Cuando fue nombrado arzobispo de Montevideo por el Papa Francisco, monseñor Daniel Sturla dijo que quería hablar con los sacerdotes para conocer sus realidades y preocupaciones. Y cumplió. Visitó varias parroquias y organizó distintos encuentros en los que descubrió problemas económicos. Sacerdotes que reciben dinero de sus familias para mantener su parroquia y otros que se ven en la necesidad de “atender varios quioscos”. Dan catequesis, hacen retiros, trabajan en la radio, casan y bautizan para poder subsistir.

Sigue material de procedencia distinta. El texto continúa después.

(** C4, amended. Index 0 of the alphabet holds the hyphen, itself an
    admissible character of a text.  A character is encoded as index 0
    exactly when it is the hyphen or lies outside the alphabet; every other
    alphabet character is encoded as its own, nonzero, position; and a row
    of padding decodes to index 0 as well. *)
Theorem index_zero_characters :
  all_letters !! NULL_IDX = Some hyphen
  ∧ (∀ c : pychar, letter_index c = NULL_IDX ↔ c = hyphen ∨ c ∉ all_letters)
  ∧ (∀ c : pychar, letter_index c ≠ NULL_IDX ↔ c ∈ all_letters ∧ c ≠ hyphen)
  ∧ (∀ c : pychar, all_letters !! letter_index c = Some (sanitize c))
  ∧ argmax_row (replicate n_letters (Z.of_nat NULL_IDX)) = NULL_IDX.
Proof.
  split; [apply all_letters_head|]. split; [apply letter_index_null|].
  split; [|split; [apply letter_index_sanitize|apply argmax_row_zeros]].
  intros c. rewrite letter_index_null.
  destruct (decide (c = hyphen)), (decide (c ∈ all_letters)); tauto.
Qed.

(** ** Batches *)

Lemma length_encoded (text : pystr) :
  length (encoded text) = length text * n_letters.
Proof.
  unfold encoded. rewrite (length_concat_rows n_letters).
  - by rewrite length_fmap.
  - apply one_hot_rows_length.
Qed.

Lemma length_le_longest (texts : list pystr) (text : pystr) :
  text ∈ texts → length text ≤ longest texts.
Proof.
  intros Hin. unfold longest.
  apply max_list_elem_of_le, list_elem_of_fmap. by exists text.
Qed.

Lemma length_padded (T : nat) (text : pystr) :
  length text ≤ T → length (padded T text) = T * n_letters.
Proof.
  intros Hle. unfold padded.
  rewrite length_app, length_encoded, length_replicate.
  rewrite <- Nat.mul_add_distr_r. f_equal. lia.
Qed.

Lemma same_trailing_dims (ts : list tensor) (trailing : list nat) :
  Forall (λ t, tail (shape t) = trailing ∧ shape t ≠ []) ts →
  forallb (λ t, bool_decide (tail (shape t) = trailing ∧ shape t ≠ [])) ts = true.
Proof.
  induction 1 as [|t ts Ht _ IH]; [done|].
  cbn [forallb]. by rewrite IH, bool_decide_eq_true_2.
Qed.

(** Padding the encodings of texts: one block of [longest] rows per text. *)
Lemma pad_sequence_encoded (texts : list pystr) :
  texts ≠ [] →
  pad_sequence ((λ text, mkTensor [length text; 1; n_letters] (encoded text)) <$> texts)
               (Z.of_nat NULL_IDX)
  = Ok (mkTensor [length texts; longest texts; 1; n_letters]
          (concat (padded (longest texts) <$> texts))).
Proof.
  intros Hne. destruct texts as [|t0 texts]; [done|].
  set (all := t0 :: texts). unfold pad_sequence.
  change ((λ text, mkTensor [length text; 1; n_letters] (encoded text)) <$> all)
    with (mkTensor [length t0; 1; n_letters] (encoded t0)
          :: ((λ text, mkTensor [length text; 1; n_letters] (encoded text)) <$> texts))
    at 1.
  cbn [shape]. rewrite same_trailing_dims.
  - rewrite length_fmap. rewrite <- !list_fmap_compose.
    unfold longest, padded. do 2 f_equal.
  - apply Forall_fmap, Forall_forall. by intros text _.
Qed.

Lemma filter_keeps_all {A} (P : A → Prop) `{∀ x, Decision (P x)} (l : list A) :
  Forall P l → filter P l = l.
Proof.
  induction 1 as [|x l Hx _ IH]; [done|].
  by rewrite filter_cons_True, IH.
Qed.

Lemma torch_cat_singletons (ks : list nat) :
  ks ≠ [] →
  torch_cat ((λ k, tensor1 (Z.of_nat k)) <$> ks)
  = Ok (mkTensor [length ks] (Z.of_nat <$> ks)).
Proof.
  intros Hne. unfold torch_cat.
  rewrite (filter_keeps_all (λ t, shape t ≠ [0]))
    by (apply Forall_fmap, Forall_forall; by intros k _).
  destruct ks as [|k0 ks]; [done|].
  set (all := k0 :: ks).
  change ((λ k, tensor1 (Z.of_nat k)) <$> all)
    with (tensor1 (Z.of_nat k0) :: ((λ k, tensor1 (Z.of_nat k)) <$> ks)) at 1 2.
  cbn [shape tensor1]. rewrite same_trailing_dims.
  - f_equal. f_equal.
    + f_equal. clear. induction all as [|k all IH]; [done|].
      cbn [fmap list_fmap sum_list sum_list_with length] in *. by rewrite IH.
    + clear. induction all as [|k all IH]; [done|].
      cbn [fmap list_fmap concat] in *. by rewrite IH.
  - apply Forall_fmap, Forall_forall. by intros k _.
Qed.

Lemma unzip_batch_nonempty (batch : list (tensor * tensor)) :
  batch ≠ [] → unzip_batch batch = Ok (batch.*1, batch.*2).
Proof. by destruct batch. Qed.

(** The batch of a nonempty list of texts: the padded blocks, squeezed,
    and the category indices in the order of the items. *)
Lemma batch_of_texts_spec (items : list (pystr * nat)) :
  items ≠ [] →
  batch_of_texts items
  = Ok (squeeze (mkTensor [length items; longest items.*1; 1; n_letters]
                   (concat (padded (longest items.*1) <$> items.*1))),
        mkTensor [length items] (Z.of_nat <$> items.*2)).
Proof.
  intros Hne. unfold batch_of_texts.
  rewrite (mapM_ok _ (λ it, (mkTensor [length it.1; 1; n_letters] (encoded it.1),
                             tensor1 (Z.of_nat it.2)))).
  2:{ apply Forall_forall. intros [text k] _. by rewrite name_to_tensor_spec. }
  cbn [rbind Ok]. unfold collate_fn.
  rewrite unzip_batch_nonempty by (by intros ?%fmap_nil_inv).
  cbn [rbind Ok]. rewrite <- !list_fmap_compose.
  change (pad_sequence _ _) with
    (pad_sequence ((λ text, mkTensor [length text; 1; n_letters] (encoded text))
                     ∘ fst <$> items) (Z.of_nat NULL_IDX)).
  change (torch_cat _) with
    (torch_cat ((λ k, tensor1 (Z.of_nat k)) ∘ snd <$> items)).
  rewrite !list_fmap_compose.
  rewrite pad_sequence_encoded by (by intros ?%fmap_nil_inv).
  rewrite torch_cat_singletons by (by intros ?%fmap_nil_inv).
  cbn [rbind Ok]. by rewrite !length_fmap.
Qed.

Lemma n_letters_not_1 : n_letters ≠ 1.
Proof. by vm_compute. Qed.

Lemma squeeze_batch_shape (B T : nat) :
  B ≠ 1 → T ≠ 1 →
  filter (λ d, d ≠ 1) [B; T; 1; n_letters] = [B; T; n_letters].
Proof.
  intros HB HT. pose proof n_letters_not_1.
  rewrite (filter_cons_True _ B) by done.
  rewrite (filter_cons_True _ T) by done.
  rewrite (filter_cons_False _ 1) by (intros Hne; by apply Hne).
  by rewrite (filter_cons_True _ n_letters) by done.
Qed.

Solo los curas que están en zonas carenciadas reciben dinero del Arzobispado: apenas $1.500. Las parroquia y el sacerdote se mantienen de la comunidad. El problema es que cada vez es más difícil en un país como Uruguay: el más agnóstico de América Latina, con el menor porcentaje de católicos en su población y que tiende a la secularización.

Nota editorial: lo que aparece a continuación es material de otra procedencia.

(** * Ai_interviewer: session execution-and-analysis engine

    A shallow embedding of the parts of the repository that the
    specification's testable properties talk about:

    - [CodeExecutionService] (server/services/codeExecutionService.js):
      [executeTests], [executeSingleTest], [executeJavaScript],
      [executePython], [executeCpp], [compareOutputs];
    - the hint and cooldown logic of [CandidateCoding.tsx]:
      [canSendAIResponse], [updateAIResponseTime], [generateHint],
      [checkForHint], [triggerHint], [moveToNextProblem];
    - the [code_change], [run_tests] and [complete_interview_session]
      handlers of server/socket/socketHandlers.js together with
      [calculateOverallScore] and [analyzeCodeInRealTime];
    - the regular expressions by which the runners pick the function to
      call ([JsRegExp], [FunctionName]);
    - the checks and metrics of [CodeAnalysisService]
      (server/routes/chatMessages.js): [validateSyntax],
      [calculateComplexity], [calculateCyclomaticComplexity],
      [calculateReadability], [estimateBigO], [estimateExecutionTime], and
      its session map ([getSessionAnalysis], [generateHint],
      [clearSession]);
    - [calculateFinalScore] of the socket handlers, the hints breakdown of
      [generatePerformanceSummary] and [toggleSection] of the test results
      panel.

    JavaScript strings are modelled as [string]; the model is exact on
    ASCII text (code units below 128).  JavaScript numbers that stay
    integers are modelled as [Z]; where the code divides, a number is the
    rational its binary64 value denotes and the rounding of each operation
    is written out ([Double]). *)

From Stdlib Require Import ZArith QArith Qround Lqa Ascii String List Bool Lia.
From Stdlib Require Import SpecFloat.
From stdpp Require Import base decidable list gmap sets strings pretty.

Open Scope string_scope.
Open Scope Z_scope.

(* [set_solver] clears hypotheses it has already used up. *)
#[local] Set Warnings "-clear-no-such-hyp".

(** ** JavaScript string primitives *)

Module JsString.

(** The ASCII members of the regular-expression class [\s], which are also
    the ASCII characters that [String.prototype.trim] strips:
    TAB, LF, VT, FF, CR and SPACE. *)
Definition is_space (c : ascii) : bool :=
  let n := nat_of_ascii c in
  ((9 <=? n)%nat && (n <=? 13)%nat) || (n =? 32)%nat.

(** Line terminators in ASCII (the characters [.] does not match). *)
Definition is_line_terminator (c : ascii) : bool :=
  let n := nat_of_ascii c in
  (n =? 10)%nat || (n =? 13)%nat.

Definition lower_char (c : ascii) : ascii :=
  let n := nat_of_ascii c in
  if ((65 <=? n)%nat && (n <=? 90)%nat) then ascii_of_nat (n + 32) else c.

(** [String.prototype.toLowerCase]. *)
Fixpoint toLowerCase (s : string) : string :=
  match s with
  | EmptyString => EmptyString
  | String c r => String (lower_char c) (toLowerCase r)
  end.

Fixpoint trimStart (s : string) : string :=
  match s with
  | EmptyString => EmptyString
  | String c r => if is_space c then trimStart r else s
  end.

Fixpoint trimEnd (s : string) : string :=
  match s with
  | EmptyString => EmptyString
  | String c r =>
      match trimEnd r with
      | EmptyString => if is_space c then EmptyString else String c EmptyString
      | r' => String c r'
      end
  end.

(** [String.prototype.trim]. *)
Definition trim (s : string) : string := trimEnd (trimStart s).

(** [s.replace(/\s+/g, ' ')]: every maximal run of white space becomes one
    SPACE.  [in_run] records that the previous character belonged to the
    run that is being replaced. *)
Fixpoint replace_ws_from (in_run : bool) (s : string) : string :=
  match s with
  | EmptyString => EmptyString
  | String c r =>
      if is_space c
      then if in_run then replace_ws_from true r
           else String " " (replace_ws_from true r)
      else String c (replace_ws_from false r)
  end.

Definition replace_ws (s : string) : string := replace_ws_from false s.

(** [s.startsWith(p)]. *)
Fixpoint startsWith (p s : string) : bool :=
  match p, s with
  | EmptyString, _ => true
  | String _ _, EmptyString => false
  | String a p', String b s' => Ascii.eqb a b && startsWith p' s'
  end.

(** [s.includes(p)]: [p] occurs in [s] at some position. *)
Fixpoint includes (s p : string) : bool :=
  startsWith p s ||
  match s with
  | EmptyString => false
  | String _ r => includes r p
  end.

(** [Array.prototype.join] on strings. *)
Fixpoint join (sep : string) (l : list string) : string :=
  match l with
  | [] => ""
  | [x] => x
  | x :: rest => x ++ sep ++ join sep rest
  end.

Definition is_empty (s : string) : bool :=
  match s with EmptyString => true | _ => false end.

(** Do all characters satisfy [p]? *)
Fixpoint all_chars (p : ascii -> bool) (s : string) : bool :=
  match s with
  | EmptyString => true
  | String c r => p c && all_chars p r
  end.

(** The characters of a printed integer: decimal digits and the sign. *)
Definition is_digit_or_minus (c : ascii) : bool :=
  let n := nat_of_ascii c in
  ((48 <=? n)%nat && (n <=? 57)%nat) || (n =? 45)%nat.

End JsString.

Import JsString.

(** ** JavaScript values *)

(** The values that flow through the executor: what [JSON.parse] returns,
    what a test-case field may hold, and [undefined]. *)
#[local] Unset Elimination Schemes.
Inductive JsValue : Type :=
| JUndefined
| JNull
| JBool (b : bool)
| JNum (n : Z)
| JStr (s : string)
| JArr (elems : list JsValue)
| JObj (fields : list (string * JsValue)).
#[local] Set Elimination Schemes.

(** The abstract operation [ToString] behind [String(v)].  An array is its
    elements joined by a comma, where [null] and [undefined] elements give
    the empty string; a plain object is ["[object Object]"]. *)
Fixpoint ToString (v : JsValue) : string :=
  match v with
  | JUndefined => "undefined"
  | JNull => "null"
  | JBool true => "true"
  | JBool false => "false"
  | JNum n => pretty n
  | JStr s => s
  | JArr elems =>
      join ","
        (map (fun e => match e with
                       | JUndefined | JNull => ""
                       | _ => ToString e
                       end) elems)
  | JObj _ => "[object Object]"
  end.

(** ** What the specification says [compareOutputs] decides

    "Case-insensitive, whitespace-collapsed string equality": two texts are
    the same when they consist of the same words, letter case aside, where a
    word is a maximal stretch without white space.  This definition follows
    the specification's words; it is compared with [compareOutputs] below. *)

Module OutputEquality.

Definition cons_token (w : string) (ws : list string) : list string :=
  if is_empty w then ws else w :: ws.

(** The word that starts at the first character (empty when the text
    starts with white space or is empty) and the words after it. *)
Fixpoint split_ws (s : string) : string * list string :=
  match s with
  | EmptyString => (EmptyString, [])
  | String c r =>
      let '(w, ws) := split_ws r in
      if is_space c then (EmptyString, cons_token w ws) else (String c w, ws)
  end.

Definition ws_tokens (s : string) : list string :=
  let '(w, ws) := split_ws s in cons_token w ws.

(** Does the text start with white space? *)
Definition leading_space (s : string) : bool :=
  match s with
  | String c _ => is_space c
  | EmptyString => false
  end.

Definition is_nil {A : Type} (l : list A) : bool :=
  match l with
  | [] => true
  | _ => false
  end.

Definition same_words_ignoring_case (a b : string) : Prop :=
  map toLowerCase (ws_tokens a) = map toLowerCase (ws_tokens b).

End OutputEquality.

(** ** CodeExecutionService: running a submission against test cases *)

Module CodeExecutionService.

(** [normalize], the local function of [compareOutputs]:
    [String(str).trim().toLowerCase().replace(/\s+/g, ' ')]. *)
Definition normalize (v : JsValue) : string :=
  replace_ws (toLowerCase (trim (ToString v))).

Definition compareOutputs (actual expected : JsValue) : bool :=
  String.eqb (normalize actual) (normalize expected).

(** A test case as [run_tests] hands it to [executeTests]: [input] is the
    parsed JSON value when the client's string parsed, the string itself
    otherwise; [expectedOutput] is passed through untouched. *)
Record TestCase := {
  input : JsValue;
  expectedOutput : JsValue;
  explanation : string
}.

(** The object literal returned by [executeSingleTest] and by the
    [catch] of [executeTests].  [error] is [None] for [undefined]. *)
Record ExecutionResult := {
  testCase : string;
  res_input : JsValue;
  res_expectedOutput : JsValue;
  actualOutput : JsValue;
  passed : bool;
  executionTime : Z;
  memoryUsage : Z;
  error : option string
}.

(** How an awaited call ends for its caller: with a value, with a
    rejection that a [catch] can handle, or not at all: the promise is
    never settled, because a listener threw before it reached [resolve] or
    [reject].  Nothing catches that exception (Node raises it as an
    uncaught exception) and the caller never resumes. *)
Inductive Outcome (A : Type) : Type :=
| Fulfilled (a : A)
| Rejected (message : string)
| NeverSettles (exception : string).
Arguments Fulfilled {A} a.
Arguments Rejected {A} message.
Arguments NeverSettles {A} exception.

(** What a spawned child process does.  A child that runs ends with the
    ['close'] event, which carries the exit code ([None] for [null]: the
    child was killed by a signal, which is how the [timeout] option ends
    it); stdout and stderr have been collected by then.  A child that
    cannot be spawned fails with a system error, given by name and
    number. *)
Inductive ChildOutcome : Type :=
| SpawnFailed (errno : string) (errnum : positive)
| Closed (code : option Z) (stdout stderr : string).

(** How Node's [spawn] reports a system error.  For [EACCES], [EAGAIN] and
    [ENOENT] it returns the child with its pipes; the child gets the
    ['error'] event on the next tick and afterwards, as every child, the
    ['close'] event, whose code is the negated error number.  For [EMFILE]
    and [ENFILE] it returns the child without pipes ([child.stdout] and
    [child.stderr] are [undefined]) and the ['error'] event follows on the
    next tick.  For every other error [spawn] itself throws. *)
Inductive SpawnReport : Type :=
| ErrorEvent
| ErrorEventWithoutPipes
| Thrown.

Definition spawn_report (errno : string) : SpawnReport :=
  if bool_decide (errno ∈ ["EMFILE"; "ENFILE"]) then ErrorEventWithoutPipes
  else if bool_decide (errno ∈ ["EACCES"; "EAGAIN"; "ENOENT"]) then ErrorEvent
  else Thrown.

(** The exception thrown between [spawn(...)] and the registration of the
    two listeners, if any: the one [spawn] throws, or the [TypeError] of
    [child.stdout.on] ([compileChild.stderr.on]) on a child without
    pipes. *)
Definition thrown_at_spawn (child : ChildOutcome) : option string :=
  match child with
  | Closed _ _ _ => None
  | SpawnFailed errno _ =>
      match spawn_report errno with
      | ErrorEvent => None
      | ErrorEventWithoutPipes => Some "Cannot read properties of undefined (reading 'on')"
      | Thrown => Some ("spawn " ++ errno)
      end
  end.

Al ser consultado por El País, Sturla no disimuló su preocupación. Reconoció que encontró “un problema económico grande en muchas parroquias”, templos en “situaciones muy lastimosas” y comunidades que perdieron fieles, tienen pocos jóvenes y menos niños.

“Hay sacerdotes que tienen que procurarse por el sustento y al mismo tiempo cubrir situaciones que los sobrepasa. Encontré una cantidad de sacerdotes buenos, entregados y, en general, muy sacrificados”, aseguró con orgullo Sturla.

El obispo de Minas, Jaime Fuentes, dice que en Uruguay la Iglesia es “pobre de verdad” con recursos que dan para la “supervivencia”. “Es normal que el sacerdote ponga de su dinero, si es que dispone de algo, para pagar cuentas. No da para que cobre un sueldo y en la colecta hay varias parroquias que recogen $300. Pasa también que después de celebrar un casamiento, en el que los novios gastan miles de dólares en la fiesta, al cura, en cambio, le dicen `gracias Padre, estuvo muy lindo todo`. Este es otro de los `desafíos` que tenemos en la Iglesia en Uruguay: que todos caigan en la cuenta de su obligación de cooperar económicamente en las necesidades que ella tiene”, asegura Fuentes. Sin embargo, a Sturla no solo le quita el sueño la situación económica de las parroquias sino también la de la Arquidiócesis de Montevideo. Por eso, ordenó una auditoria interna que está a cargo del sacerdote y contador, Pablo Coimbra, al que también nombró días atrás como su secretario personal, según informaron a El País fuentes eclesiásticas y confirmó el religioso.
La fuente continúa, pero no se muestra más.